Is there any chance of getting in with a few other friends (couples) and maybe taking it in turns to have pizza nights or something like that.
Every chance my sister & her hubby gets they're either out with friends or have them over, maybe they're sick of each other's company...
 
We have decided to make a few lifestyle changes, starting with his job which is very stressful. I know he hates it and I don't like the person it turns him into, so we have had a long talk and have introduced some options into the pitcure.
That should help.

Not much wrong I think, just needed to express my concerns that there might be if something doesn't change.

The kids are great and we wouldn't change any of that, it's just hard sometimes to claw back a little time for yourself.

Thanks everyone, its good to be able to vent this stuff.
Stano
 
Not sure if this reply is relevant but here goes.I am in my late 40's male celebrating 25th.wedding anniversary in August.We have 3 children aged 21/18/14.I have spent a couple of hours planning a 2.5 week holiday to the Canadian Rockies this July minus the teenagers. to mark anniversary.I took an early retirement package at 49.took a year out to do a part time course at University.My wife finishes work at 300p.m goes immediately for an hours walk with her female friends.I have dinner ready for her when she returns after walk and have collected teenagers from school.I do all the house chores[easy for me -no kids at home.I get to do my running training during the day,study a bit,on the way to becoming a personal trainer.My income has dropped by half even though my pension lump sum has enabled me to buy an investment property.
We found it very difficult when the children were small but there is light at the end of the tunnel.When I watched the 1st programme of Surgeons on R.T.E.recently,there was an amazing woman on the programme-a separated mother of 2 children who was undergoing brain surgery for the 2nd.time with a possibility of loosing her speech.She was so positive,upbeat and optimistic that it would put one to shame with small concerns.Not sure if the above is relevant to your thread.
 
We are in our Forthies and have been through these stresses and strains,We have three grown up kids and there have been many times that we've thought will there be light at the end of the tunnell ! In truth I think every couple go through these situations and really its part of the whole package of a relationship.
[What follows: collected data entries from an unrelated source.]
(** * AtomSim: bonding, molecule identification and energy model

    A shallow embedding of the chemistry core of AtomSim:

    - [Engine]            src/app/simulation/autonomous-chemistry.engine.ts
                          (class AutonomousChemistryEngine);
    - [Simulation]        src/app/simulation/simulation.component.ts
                          (class SimulationComponent, the component with the
                          heat pulse and the reaction orchestrator);
    - [ModesSimulation]   the second SimulationComponent of the repository, the
                          one driven by simulation modes (its text follows the
                          recipes in molecular-recipes.interface.ts).

    Conventions of the embedding.

    - A JavaScript number that carries a quantity (energy, electronegativity,
      radius) is a rational [Q], and no quantity of the core is NaN.  The two
      activation energies, whose value decides a comparison with the system
      energy, are computed as the code computes them, in IEEE-754 binary64:
      every operand is read as the double nearest to it and every operation
      rounds to nearest, ties to even ([JS.double]).  Counters, atom ids and
      proton numbers are [nat].
    - Atoms are objects shared by [this.atoms], by bonds and by molecules; the
      state keeps one store of atom objects and everything else refers to atoms
      by id.
    - The physics and rendering collaborators (cannon-es, three.js) are outside
      the core: positions enter through a [World] record of observations
      (distances, kinetic energies) and calls that only move or draw bodies are
      left out.  [console.log] is left out.
    - [setTimeout] and [requestAnimationFrame] continuations are separate
      functions of the model, applied when the continuation fires. *)

From Stdlib Require Import ZArith QArith Qminmax Qabs Qround Lia Lqa.
From Stdlib Require Import List String Ascii Bool.
From Stdlib Require Import Decimal DecimalNat DecimalString.
From Stdlib Require Import Permutation Sorted.
Import ListNotations.

Open Scope string_scope.
Open Scope Q_scope.

(** ** JavaScript helpers *)

Module JS.

(** [String(n)] for a non-negative integer: its decimal digits. *)
Definition toString (n : nat) : string :=
  NilZero.string_of_uint (Nat.to_uint n).

(** [parts.join(sep)] *)
Definition join (sep : string) (parts : list string) : string :=
  String.concat sep parts.

(** [Array.prototype.sort(compareFn)] is stable; [cmp x y] is the sign test
    [compareFn(x, y) <= 0], that is: [x] may stay in front of [y]. *)
Section Sort.
Context {A : Type} (cmp : A -> A -> bool).

Fixpoint insert (x : A) (l : list A) : list A :=
  match l with
  | [] => [x]
  | y :: l' => if cmp x y then x :: y :: l' else y :: insert x l'
  end.

Definition sortBy (l : list A) : list A := fold_right insert [] l.
End Sort.

(** [Array.prototype.sort()] with no comparator: the elements are converted to
    strings and ordered by code units. *)
Definition sortDefault (l : list nat) : list nat :=
  sortBy (fun x y => String.leb (toString x) (toString y)) l.

(** The comparator [(a, b) => a - b] on non-negative integers. *)
Definition sortNumeric (l : list nat) : list nat :=
  sortBy Nat.leb l.

(** [s.toLowerCase()] on ASCII text. *)
Definition lowerChar (c : ascii) : ascii :=
  let n := nat_of_ascii c in
  if (65 <=? n)%nat && (n <=? 90)%nat then ascii_of_nat (n + 32) else c.

Fixpoint toLowerCase (s : string) : string :=
  match s with
  | EmptyString => EmptyString
  | String c s' => String (lowerChar c) (toLowerCase s')
  end.

(** [s.includes(t)] *)
Fixpoint includes (t s : string) : bool :=
  if String.prefix t s then true
  else match s with
       | EmptyString => false
       | String _ s' => includes t s'
       end.

(** No character of [s] is the separator of ids. *)
Fixpoint noDash (s : string) : bool :=
  match s with
  | EmptyString => true
  | String c s' => negb (Ascii.eqb c "-") && noDash s'
  end.

(** *** Binary64 arithmetic

    A finite double is a rational.  [double q] is the double nearest to [q],
    ties to even: [binade q] is the [e] with 2^e <= |q| < 2^(e+1), the spacing
    of the doubles around [q] is 2^(e-52) (2^-1074 for subnormals), and [q]
    is rounded to a multiple of it.  No quantity of the core comes near
    2^1024, where a double overflows to [Infinity]. *)
Definition binade (q : Q) : Z :=
  let e := (Z.log2 (Z.abs (Qnum q)) - Z.log2 (Zpos (Qden q)))%Z in
  if Qle_bool (Qpower 2 e) (Qabs q) then e else (e - 1)%Z.

Definition roundHalfEven (q : Q) : Z :=
  let f := Qfloor q in
  match Qcompare (q - inject_Z f) (1 # 2) with
  | Lt => f
  | Eq => if Z.even f then f else (f + 1)%Z
  | Gt => (f + 1)%Z
  end.

Definition double (q : Q) : Q :=
  if Qeq_bool q 0 then 0
  else
    let ulp := Qpower 2 (Z.max (binade q - 52) (-1074)) in
    let m := roundHalfEven (Qabs q / ulp) in
    Qred ((if Qle_bool 0 q then inject_Z m else inject_Z (- m)) * ulp).

(** [x + y], [x - y], [x * y], [x / y], [Math.abs(x)] and [Math.max(x, y)]
    on doubles. *)
Definition add (x y : Q) : Q := double (double x + double y).
Definition sub (x y : Q) : Q := double (double x - double y).
Definition mul (x y : Q) : Q := double (double x * double y).
Definition div (x y : Q) : Q := double (double x / double y).
Definition abs (x : Q) : Q := Qabs (double x).
Definition max (x y : Q) : Q := Qmax (double x) (double y).

(** A number that may be [Infinity]. *)
Inductive num : Type :=
| Finite (q : Q)
| Infinity.

(** [x >= y] for a finite [x]. *)
Definition geb (x : Q) (y : num) : bool :=
  match y with
  | Finite q => Qle_bool q x
  | Infinity => false
  end.

(** A call either returns or throws [TypeError]; a throw keeps the state
    reached by the mutations done so far. *)
Inductive outcome (A : Type) : Type :=
| Returns (a : A)
| Throws (a : A).
Arguments Returns {A} a.
Arguments Throws {A} a.
(** * RF Link Planner: geometry engine and tower/link registry

    A shallow embedding of [app.js].  The file holds two copies of the
    application: the current one (confirmation modals, lines 1-828) and
    an older one (native dialogs, lines 829-1407), embedded here as the
    top level and as [Module Legacy] respectively.

    Numbers.  A JavaScript number is modelled as a real number of [R]:
    [+ - * /], [Math.sqrt], [Math.sin], [Math.cos] are the exact
    operations, [Math.PI] is [PI], [Math.atan2] and [%] are written out
    below.  Rounding, [NaN], infinities (division by zero, the square
    root of a negative number, an unparsable input) and signed zeros
    of IEEE-754 doubles are outside this model.  A statement about a
    computed value is therefore a statement of exact arithmetic; the
    code's double is that value up to rounding, and the statements
    that use more than the code's own order of operations say that
    they are over the reals.  One step is followed in doubles as
    well, in [Module Double]: the range normalisation of the bearing.
    Identifiers ([id] fields and the two counters) are natural
    numbers. *)

From Stdlib Require Import Floats.
From Stdlib Require Import Reals Lra Lia List Bool Arith ZArith String.
Import ListNotations.

Local Open Scope R_scope.

(** ** Library functions of the host language *)

Module Math.

(** [Math.atan2(y, x)]: the angle of the point [(x, y)], in
    [(-PI, PI]]; [0] at the origin. *)
Definition atan2 (y x : R) : R :=
  if Rlt_dec 0 x then atan (y / x)
  else if Rlt_dec x 0 then
    if Rle_dec 0 y then atan (y / x) + PI else atan (y / x) - PI
  else if Rlt_dec 0 y then PI / 2
  else if Rlt_dec y 0 then - (PI / 2)
  else 0.

(** The integer part of a quotient, rounded towards zero. *)
Definition trunc (x : R) : Z :=
  if Rle_dec 0 x then Int_part x else (- Int_part (- x))%Z.

(** [a % n]: the remainder of the truncated division; it has the
    sign of the dividend [a]. *)
Definition rem (a n : R) : R := a - n * IZR (trunc (a / n)).

End Math.

(** The same two steps on IEEE-754 doubles, as the engine computes
    them. *)
Module Double.

(** [a % n] on doubles: the remainder of the truncated division of the
    two exact values, which is a double again; [NaN] for an infinite
    [a] and for [n = 0]. *)
Definition rem (a n : PrimFloat.float) : PrimFloat.float :=
  match Prim2SF a, Prim2SF n with
  | S754_nan, _ | _, S754_nan => PrimFloat.nan
  | S754_infinity _, _ => PrimFloat.nan
  | _, S754_zero _ => PrimFloat.nan
  | S754_zero _, _ => a
  | S754_finite _ _ _, S754_infinity _ => a
  | S754_finite sa ma ea, S754_finite _ mn en =>
      let e := Z.min ea en in
      let r := Z.rem (Z.pos ma * 2 ^ (ea - e)) (Z.pos mn * 2 ^ (en - e)) in
      SF2Prim (binary_normalize prec emax (if sa then (- r)%Z else r) e sa)
  end.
But I am very happy to say to my experience that the vast % of people come through this phase of life and to be honest it is so important to be straight and honest while being sensitive and loving to your partners thoughts or needs. He or she can sometimes need space to think and importantly a listening ear to hear them out.
 
If regular babysitters are too expensive would an older or retired person be an option (if you know/get to know them well enough to consider them capable). Some are great with children and would love the chance to be 'needed'.